• _EXERCISE GOAL_: Filter the entries that follow, copying every line in which the word "Theorem" appears.
=======
(** X15.  With at least one path, a non-negative initial value and a
    horizon that is not negative, the three percentiles reported by the
    portfolio simulator are ordered and non-negative on every run:
    [0 <= p5 <= p50 <= p95]. *)
Theorem portfolio_percentiles_ordered (initialValue mean vol T : R)
        (npaths : nat) (draws : nat -> R) (k : nat) :
  (1 <= npaths)%nat -> 0 <= initialValue -> 0 <= T ->
  let pc := PortfolioSimulator.percentiles
              (fst (PortfolioSimulator.generatePortfolioPaths initialValue
                      mean vol T npaths draws k)) in
  0 <= PortfolioSimulator.p5 pc
  /\ PortfolioSimulator.p5 pc <= PortfolioSimulator.p50 pc
  /\ PortfolioSimulator.p50 pc <= PortfolioSimulator.p95 pc.
Proof.
  intros Hn Hiv _. cbv zeta.
  unfold PortfolioSimulator.generatePortfolioPaths, JS.bind.
  match goal with
  | |- context [JS.for_rand ?body 0 npaths ?a draws k] =>
      destruct (paths_loop_shape PortfolioSimulator.finalValues (Rle 0) body
                  (fun i acc d0 k0 =>
                     portfolio_final_value initialValue mean vol _ 100 i acc
                       d0 k0 Hiv)
                  npaths 0%nat a draws k) as [new [Hall [Hlen HF]]];
      destruct (JS.for_rand body 0 npaths a draws k) as [acc k']
  end.
  cbn [fst JS.ret PortfolioSimulator.percentiles PortfolioSimulator.p5
       PortfolioSimulator.p50 PortfolioSimulator.p95
       PortfolioSimulator.finalValues] in *.
  rewrite Hall. cbn [app].
  pose proof (sort_sorted new) as Hsorted.
  pose proof (sort_Forall (Rle 0) new HF) as Hpos.
  assert (HN : 0 < INR npaths) by (apply lt_0_INR; lia).
  assert (H95 : (JS.floor_index (INR npaths * 0.95) < length (JS.sort new))%nat).
  { rewrite sort_length, Hlen. apply floor_index_below; [nra | lia]. }
  assert (H1 : (JS.floor_index (INR npaths * 0.05)
                <= JS.floor_index (INR npaths * 0.5))%nat)
    by (apply floor_index_antitone; nra).
  assert (H2 : (JS.floor_index (INR npaths * 0.5)
                <= JS.floor_index (INR npaths * 0.95))%nat)
    by (apply floor_index_antitone; nra).
  split; [| split].
  - apply (proj1 (Forall_forall _ _) Hpos). apply nth_In. lia.
  - apply sorted_nth_le; [exact Hsorted | exact H1 | lia].
  - apply sorted_nth_le; [exact Hsorted | exact H2 | exact H95].
Qed.

Lemma portfolio_percentiles_ordered_witness :
  0 <= PortfolioSimulator.p5
         (PortfolioSimulator.percentiles
            (fst (PortfolioSimulator.generatePortfolioPaths 1000000 0.1 0.2 1
                    2 (fun _ => 0) 0%nat))).
Proof.
  exact (proj1 (portfolio_percentiles_ordered 1000000 0.1 0.2 1 2
                  (fun _ => 0) 0%nat
                  ltac:(lia) ltac:(lra) ltac:(lra))).
Defined.

Lemma cone_loop (initialValue mean vol dt : R) (count : nat) :
  forall start acc,
    Forall (fun c => 0 <= fst (PortfolioSimulator.range c)
                     <= snd (PortfolioSimulator.range c)) acc ->
    0 <= initialValue -> 0 <= vol ->
    let out := JS.loop_up (PortfolioSimulator.cone_body initialValue mean vol dt)
                          start count acc in
    map PortfolioSimulator.cone_time out
    = map PortfolioSimulator.cone_time acc
      ++ map (fun j => INR j * dt) (seq start count)
    /\ Forall (fun c => 0 <= fst (PortfolioSimulator.range c)
                        <= snd (PortfolioSimulator.range c)) out.
Proof.
  induction count as [| c IH]; intros start acc Hacc Hiv Hvol; cbv zeta.
  - cbn. rewrite app_nil_r. split; [reflexivity | exact Hacc].
  - cbn [JS.loop_up seq map].
    destruct (IH (S start)
                (PortfolioSimulator.cone_body initialValue mean vol dt start acc))
      as [Ht Hr]; try assumption.
    + unfold PortfolioSimulator.cone_body.
      apply Forall_snoc; [exact Hacc |].
      cbn [PortfolioSimulator.range fst snd].
      set (center := initialValue * exp (mean * (INR start * dt))).
      set (width := center * vol * sqrt (INR start * dt) * 1.645).
      assert (Hc : 0 <= center).
      { unfold center. apply Rmult_le_pos; [exact Hiv | left; apply exp_pos]. }
      assert (Hw : 0 <= width).
      { unfold width. apply Rmult_le_pos; [| lra].
        apply Rmult_le_pos; [| apply sqrt_pos].
        now apply Rmult_le_pos. }
      split; [apply Rmax_l |]. apply Rmax_lub; lra.
    + split; [| exact Hr]. rewrite Ht.
      unfold PortfolioSimulator.cone_body at 1.
      rewrite map_app, <- app_assoc. reflexivity.
Qed.

(** X16.  For a non-negative initial value, volatility and horizon, the
    forecast cone of the portfolio simulator has 101 rows at the times
    [j * T/100], [j = 0..100], and in every row [0 <= low <= high]. *)
Theorem portfolio_cone_rows (initialValue mean vol T : R) (npaths : nat)
        (draws : nat -> R) (k : nat) :
  0 <= initialValue -> 0 <= vol -> 0 <= T ->
  let cone := PortfolioSimulator.coneData
                (fst (PortfolioSimulator.generatePortfolioPaths initialValue
                        mean vol T npaths draws k)) in
  map PortfolioSimulator.cone_time cone
  = map (fun j => INR j * (T / INR 100)) (seq 0 101)
  /\ Forall (fun c => 0 <= fst (PortfolioSimulator.range c)
                      <= snd (PortfolioSimulator.range c)) cone.
Proof.
  intros Hiv Hvol _. cbv zeta.
  unfold PortfolioSimulator.generatePortfolioPaths, JS.bind.
  destruct (JS.for_rand _ 0 npaths _ draws k) as [acc k'].
  cbn [fst JS.ret PortfolioSimulator.coneData].
  exact (cone_loop initialValue mean vol (T / INR 100) (100 + 1) 0 []
           (Forall_nil _) Hiv Hvol).
Qed.

Lemma portfolio_cone_rows_witness :
  Forall (fun c => 0 <= fst (PortfolioSimulator.range c)
                   <= snd (PortfolioSimulator.range c))
    (PortfolioSimulator.coneData
       (fst (PortfolioSimulator.generatePortfolioPaths 1000000 0.1 0.2 1
               2 (fun _ => 0) 0%nat))).
Proof.
  exact (proj2 (portfolio_cone_rows 1000000 0.1 0.2 1 2 (fun _ => 0) 0%nat
                  ltac:(lra) ltac:(lra) ltac:(lra))).
Defined.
=======
• _RESULT OF THE TASK_:
Theorem portfolio_percentiles_ordered (initialValue mean vol T : R)
Theorem portfolio_cone_rows (initialValue mean vol T : R) (npaths : nat)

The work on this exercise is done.